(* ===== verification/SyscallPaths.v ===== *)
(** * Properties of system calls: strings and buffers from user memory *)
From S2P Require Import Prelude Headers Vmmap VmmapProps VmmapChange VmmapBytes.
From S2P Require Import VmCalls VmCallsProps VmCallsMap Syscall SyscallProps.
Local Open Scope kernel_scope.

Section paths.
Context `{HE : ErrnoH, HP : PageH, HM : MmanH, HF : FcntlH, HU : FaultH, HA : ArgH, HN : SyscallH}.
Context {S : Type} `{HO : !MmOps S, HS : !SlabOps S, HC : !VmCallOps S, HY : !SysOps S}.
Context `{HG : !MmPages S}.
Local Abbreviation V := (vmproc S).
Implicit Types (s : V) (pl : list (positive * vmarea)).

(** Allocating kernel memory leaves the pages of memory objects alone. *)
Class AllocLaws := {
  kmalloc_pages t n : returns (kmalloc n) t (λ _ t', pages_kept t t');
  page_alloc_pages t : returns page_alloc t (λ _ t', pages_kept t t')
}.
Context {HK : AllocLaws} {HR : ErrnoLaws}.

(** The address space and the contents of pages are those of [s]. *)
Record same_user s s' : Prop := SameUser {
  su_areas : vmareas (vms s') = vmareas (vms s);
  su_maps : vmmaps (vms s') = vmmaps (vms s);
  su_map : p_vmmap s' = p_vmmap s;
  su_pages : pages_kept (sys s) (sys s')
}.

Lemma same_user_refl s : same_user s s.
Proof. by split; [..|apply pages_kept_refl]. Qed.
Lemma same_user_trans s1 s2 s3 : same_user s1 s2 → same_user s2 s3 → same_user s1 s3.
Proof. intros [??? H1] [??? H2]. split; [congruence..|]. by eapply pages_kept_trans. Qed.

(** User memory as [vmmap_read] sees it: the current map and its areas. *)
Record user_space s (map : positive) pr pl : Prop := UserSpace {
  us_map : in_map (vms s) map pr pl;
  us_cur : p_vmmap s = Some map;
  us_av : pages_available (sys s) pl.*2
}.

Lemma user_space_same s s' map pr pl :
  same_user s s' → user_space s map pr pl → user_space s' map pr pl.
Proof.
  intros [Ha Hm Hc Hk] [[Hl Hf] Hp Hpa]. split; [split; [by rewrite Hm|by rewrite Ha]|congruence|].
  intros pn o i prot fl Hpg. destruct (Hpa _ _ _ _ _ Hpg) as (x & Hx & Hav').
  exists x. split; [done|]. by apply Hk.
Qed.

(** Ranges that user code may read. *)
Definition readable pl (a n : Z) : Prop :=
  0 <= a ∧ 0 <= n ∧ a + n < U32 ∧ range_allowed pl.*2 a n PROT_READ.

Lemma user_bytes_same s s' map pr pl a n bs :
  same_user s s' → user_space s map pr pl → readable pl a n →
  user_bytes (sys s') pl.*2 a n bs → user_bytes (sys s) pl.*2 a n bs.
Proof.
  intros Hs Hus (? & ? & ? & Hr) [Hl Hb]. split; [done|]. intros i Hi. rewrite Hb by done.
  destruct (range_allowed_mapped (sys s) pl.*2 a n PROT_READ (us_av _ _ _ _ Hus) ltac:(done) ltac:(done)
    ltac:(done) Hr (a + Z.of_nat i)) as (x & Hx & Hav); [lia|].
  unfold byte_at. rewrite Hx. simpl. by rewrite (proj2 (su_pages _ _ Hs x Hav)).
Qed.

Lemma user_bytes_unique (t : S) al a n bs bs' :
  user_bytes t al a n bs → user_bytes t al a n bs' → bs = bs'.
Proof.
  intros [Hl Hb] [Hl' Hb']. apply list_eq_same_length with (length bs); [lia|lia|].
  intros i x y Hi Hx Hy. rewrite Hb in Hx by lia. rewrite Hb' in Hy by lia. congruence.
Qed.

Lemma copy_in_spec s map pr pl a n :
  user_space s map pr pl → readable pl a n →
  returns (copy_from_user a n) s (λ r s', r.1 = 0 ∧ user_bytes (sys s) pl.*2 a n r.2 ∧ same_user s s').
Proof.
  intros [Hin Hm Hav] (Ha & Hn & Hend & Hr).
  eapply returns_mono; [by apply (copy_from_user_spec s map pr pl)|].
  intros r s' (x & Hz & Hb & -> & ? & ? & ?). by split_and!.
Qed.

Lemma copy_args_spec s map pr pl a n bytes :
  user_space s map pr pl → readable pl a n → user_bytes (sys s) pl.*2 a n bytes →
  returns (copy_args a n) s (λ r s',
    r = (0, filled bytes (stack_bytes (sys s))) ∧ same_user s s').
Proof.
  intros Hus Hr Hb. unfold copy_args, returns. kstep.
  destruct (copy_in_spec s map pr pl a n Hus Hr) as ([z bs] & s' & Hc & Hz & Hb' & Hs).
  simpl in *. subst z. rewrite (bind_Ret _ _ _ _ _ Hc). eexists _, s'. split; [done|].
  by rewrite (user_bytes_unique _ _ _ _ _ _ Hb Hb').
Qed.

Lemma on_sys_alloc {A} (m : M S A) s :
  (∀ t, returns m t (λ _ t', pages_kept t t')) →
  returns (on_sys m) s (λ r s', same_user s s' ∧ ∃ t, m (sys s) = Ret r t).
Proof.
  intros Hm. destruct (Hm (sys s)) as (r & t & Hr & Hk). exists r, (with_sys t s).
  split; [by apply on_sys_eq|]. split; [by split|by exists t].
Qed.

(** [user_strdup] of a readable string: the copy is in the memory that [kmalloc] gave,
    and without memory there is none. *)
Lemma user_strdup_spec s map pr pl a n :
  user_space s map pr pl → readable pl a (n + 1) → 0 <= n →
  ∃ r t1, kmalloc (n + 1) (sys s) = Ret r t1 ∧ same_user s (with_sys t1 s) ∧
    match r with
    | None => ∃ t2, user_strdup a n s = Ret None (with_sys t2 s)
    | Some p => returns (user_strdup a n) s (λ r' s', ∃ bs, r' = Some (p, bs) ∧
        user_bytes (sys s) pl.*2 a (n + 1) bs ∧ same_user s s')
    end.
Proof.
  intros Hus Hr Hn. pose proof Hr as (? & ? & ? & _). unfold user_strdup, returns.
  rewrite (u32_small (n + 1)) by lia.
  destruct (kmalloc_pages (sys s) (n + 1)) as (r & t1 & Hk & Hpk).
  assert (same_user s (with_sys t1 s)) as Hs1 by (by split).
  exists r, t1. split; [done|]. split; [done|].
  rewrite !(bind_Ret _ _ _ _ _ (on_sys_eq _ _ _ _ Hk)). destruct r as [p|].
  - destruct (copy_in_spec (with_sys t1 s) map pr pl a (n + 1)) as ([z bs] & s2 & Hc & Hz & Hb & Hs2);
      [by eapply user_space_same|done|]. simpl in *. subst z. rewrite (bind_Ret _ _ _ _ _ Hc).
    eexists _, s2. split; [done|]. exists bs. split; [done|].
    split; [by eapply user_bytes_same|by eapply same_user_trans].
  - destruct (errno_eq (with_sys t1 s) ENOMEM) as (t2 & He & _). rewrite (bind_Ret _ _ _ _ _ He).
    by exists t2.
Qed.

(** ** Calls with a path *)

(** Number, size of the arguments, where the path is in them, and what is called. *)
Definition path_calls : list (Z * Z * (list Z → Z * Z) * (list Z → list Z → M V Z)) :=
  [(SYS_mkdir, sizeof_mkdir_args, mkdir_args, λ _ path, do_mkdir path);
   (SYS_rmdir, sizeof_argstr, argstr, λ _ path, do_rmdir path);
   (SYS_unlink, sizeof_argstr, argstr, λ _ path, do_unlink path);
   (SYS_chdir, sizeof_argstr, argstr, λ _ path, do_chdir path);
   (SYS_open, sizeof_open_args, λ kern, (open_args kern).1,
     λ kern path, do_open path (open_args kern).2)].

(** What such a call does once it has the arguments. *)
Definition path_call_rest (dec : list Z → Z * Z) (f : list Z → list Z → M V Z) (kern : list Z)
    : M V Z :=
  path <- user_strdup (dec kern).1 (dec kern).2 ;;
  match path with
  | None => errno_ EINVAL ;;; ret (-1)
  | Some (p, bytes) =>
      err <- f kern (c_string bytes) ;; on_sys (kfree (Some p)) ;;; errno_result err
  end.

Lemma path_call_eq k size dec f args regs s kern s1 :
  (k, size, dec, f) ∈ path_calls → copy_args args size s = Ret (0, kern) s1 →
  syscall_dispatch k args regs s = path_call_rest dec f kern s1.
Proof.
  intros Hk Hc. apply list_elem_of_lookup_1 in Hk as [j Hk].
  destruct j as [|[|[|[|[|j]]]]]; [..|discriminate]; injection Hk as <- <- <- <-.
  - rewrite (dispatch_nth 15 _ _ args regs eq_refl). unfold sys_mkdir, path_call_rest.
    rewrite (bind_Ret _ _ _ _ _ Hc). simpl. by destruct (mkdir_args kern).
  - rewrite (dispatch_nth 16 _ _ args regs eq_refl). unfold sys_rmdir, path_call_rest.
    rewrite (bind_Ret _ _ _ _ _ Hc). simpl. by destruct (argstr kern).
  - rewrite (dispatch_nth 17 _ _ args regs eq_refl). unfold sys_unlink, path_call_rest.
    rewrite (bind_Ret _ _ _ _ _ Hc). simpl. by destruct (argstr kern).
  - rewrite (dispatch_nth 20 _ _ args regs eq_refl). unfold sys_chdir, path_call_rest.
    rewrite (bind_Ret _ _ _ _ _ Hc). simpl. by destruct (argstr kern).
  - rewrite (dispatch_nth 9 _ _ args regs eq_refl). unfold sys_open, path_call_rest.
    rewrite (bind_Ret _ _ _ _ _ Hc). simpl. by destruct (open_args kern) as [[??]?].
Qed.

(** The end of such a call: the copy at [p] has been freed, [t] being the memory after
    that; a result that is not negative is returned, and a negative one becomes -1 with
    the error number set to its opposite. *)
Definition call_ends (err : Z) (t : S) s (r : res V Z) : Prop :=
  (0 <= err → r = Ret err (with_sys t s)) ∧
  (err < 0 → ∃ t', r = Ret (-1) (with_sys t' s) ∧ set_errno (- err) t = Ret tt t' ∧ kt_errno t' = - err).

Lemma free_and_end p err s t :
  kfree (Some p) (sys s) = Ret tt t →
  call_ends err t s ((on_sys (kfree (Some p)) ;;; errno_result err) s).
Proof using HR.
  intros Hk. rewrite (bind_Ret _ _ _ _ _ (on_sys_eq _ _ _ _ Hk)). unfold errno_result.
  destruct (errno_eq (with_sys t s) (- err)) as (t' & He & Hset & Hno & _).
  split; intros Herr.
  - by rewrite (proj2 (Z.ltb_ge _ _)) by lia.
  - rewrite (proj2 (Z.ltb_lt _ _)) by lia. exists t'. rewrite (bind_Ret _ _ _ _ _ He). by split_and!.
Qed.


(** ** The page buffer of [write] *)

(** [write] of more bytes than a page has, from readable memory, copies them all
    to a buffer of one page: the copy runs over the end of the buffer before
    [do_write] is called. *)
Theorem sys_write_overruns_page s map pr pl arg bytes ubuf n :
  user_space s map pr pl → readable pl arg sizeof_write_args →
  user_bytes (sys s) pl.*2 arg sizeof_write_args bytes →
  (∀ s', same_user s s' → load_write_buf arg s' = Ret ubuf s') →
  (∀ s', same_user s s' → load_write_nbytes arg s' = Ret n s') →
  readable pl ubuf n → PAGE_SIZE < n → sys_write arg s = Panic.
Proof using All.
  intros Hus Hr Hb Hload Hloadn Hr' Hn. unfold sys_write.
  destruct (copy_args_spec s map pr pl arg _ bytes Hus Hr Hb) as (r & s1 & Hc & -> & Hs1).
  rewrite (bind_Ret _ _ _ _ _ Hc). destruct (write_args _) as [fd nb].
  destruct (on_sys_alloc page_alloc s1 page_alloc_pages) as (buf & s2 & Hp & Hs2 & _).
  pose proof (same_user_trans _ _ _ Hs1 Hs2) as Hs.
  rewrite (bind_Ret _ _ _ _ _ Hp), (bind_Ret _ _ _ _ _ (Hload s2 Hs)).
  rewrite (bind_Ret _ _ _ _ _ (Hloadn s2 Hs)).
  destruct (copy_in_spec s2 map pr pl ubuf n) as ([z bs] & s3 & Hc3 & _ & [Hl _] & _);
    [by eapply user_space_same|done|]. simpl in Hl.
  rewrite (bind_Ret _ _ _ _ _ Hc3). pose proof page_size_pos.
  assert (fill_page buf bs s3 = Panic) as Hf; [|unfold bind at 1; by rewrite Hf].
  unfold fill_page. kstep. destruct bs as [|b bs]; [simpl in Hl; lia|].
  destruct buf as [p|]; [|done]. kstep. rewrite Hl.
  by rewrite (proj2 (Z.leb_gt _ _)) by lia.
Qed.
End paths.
==
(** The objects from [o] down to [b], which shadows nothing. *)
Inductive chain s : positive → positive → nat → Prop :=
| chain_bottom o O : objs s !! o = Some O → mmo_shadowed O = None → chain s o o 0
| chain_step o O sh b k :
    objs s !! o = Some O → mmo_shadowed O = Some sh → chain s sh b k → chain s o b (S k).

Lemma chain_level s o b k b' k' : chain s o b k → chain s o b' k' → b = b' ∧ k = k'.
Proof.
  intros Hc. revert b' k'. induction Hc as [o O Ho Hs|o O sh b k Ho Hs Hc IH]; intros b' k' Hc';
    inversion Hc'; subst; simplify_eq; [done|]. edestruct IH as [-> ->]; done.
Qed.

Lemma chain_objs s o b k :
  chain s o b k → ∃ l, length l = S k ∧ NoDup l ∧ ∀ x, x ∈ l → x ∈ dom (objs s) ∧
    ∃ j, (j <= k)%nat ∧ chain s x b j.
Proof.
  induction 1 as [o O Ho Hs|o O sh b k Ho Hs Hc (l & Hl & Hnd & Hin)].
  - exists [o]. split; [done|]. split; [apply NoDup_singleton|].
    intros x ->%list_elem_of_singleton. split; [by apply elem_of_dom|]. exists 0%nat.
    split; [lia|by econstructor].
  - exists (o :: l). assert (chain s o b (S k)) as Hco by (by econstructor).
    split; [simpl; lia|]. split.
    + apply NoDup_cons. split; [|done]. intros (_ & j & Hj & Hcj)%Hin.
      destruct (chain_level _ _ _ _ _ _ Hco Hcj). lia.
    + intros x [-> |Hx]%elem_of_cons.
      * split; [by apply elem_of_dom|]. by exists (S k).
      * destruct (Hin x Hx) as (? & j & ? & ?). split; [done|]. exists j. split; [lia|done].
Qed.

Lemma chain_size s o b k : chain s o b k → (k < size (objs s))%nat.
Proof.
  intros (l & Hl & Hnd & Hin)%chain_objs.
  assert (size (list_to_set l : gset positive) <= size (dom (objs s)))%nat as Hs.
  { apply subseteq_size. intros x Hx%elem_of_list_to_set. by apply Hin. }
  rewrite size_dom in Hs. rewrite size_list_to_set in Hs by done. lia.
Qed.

* TASK TO CARRY OUT: Starting at the line above that contains "[(SYS_mkdir, sizeof_mkdir_args, mkdir_args, λ", repeat each line exactly up to and including the line that contains "- rewrite (dispatch_nth 15", and stop there.

* EXERCISE RESPONSE:
  [(SYS_mkdir, sizeof_mkdir_args, mkdir_args, λ _ path, do_mkdir path);
   (SYS_rmdir, sizeof_argstr, argstr, λ _ path, do_rmdir path);
   (SYS_unlink, sizeof_argstr, argstr, λ _ path, do_unlink path);
   (SYS_chdir, sizeof_argstr, argstr, λ _ path, do_chdir path);
   (SYS_open, sizeof_open_args, λ kern, (open_args kern).1,
     λ kern path, do_open path (open_args kern).2)].

(** What such a call does once it has the arguments. *)
Definition path_call_rest (dec : list Z → Z * Z) (f : list Z → list Z → M V Z) (kern : list Z)
    : M V Z :=
  path <- user_strdup (dec kern).1 (dec kern).2 ;;
  match path with
  | None => errno_ EINVAL ;;; ret (-1)
  | Some (p, bytes) =>
      err <- f kern (c_string bytes) ;; on_sys (kfree (Some p)) ;;; errno_result err
  end.

Lemma path_call_eq k size dec f args regs s kern s1 :
  (k, size, dec, f) ∈ path_calls → copy_args args size s = Ret (0, kern) s1 →
  syscall_dispatch k args regs s = path_call_rest dec f kern s1.
Proof.
  intros Hk Hc. apply list_elem_of_lookup_1 in Hk as [j Hk].
  destruct j as [|[|[|[|[|j]]]]]; [..|discriminate]; injection Hk as <- <- <- <-.
  - rewrite (dispatch_nth 15 _ _ args regs eq_refl). unfold sys_mkdir, path_call_rest.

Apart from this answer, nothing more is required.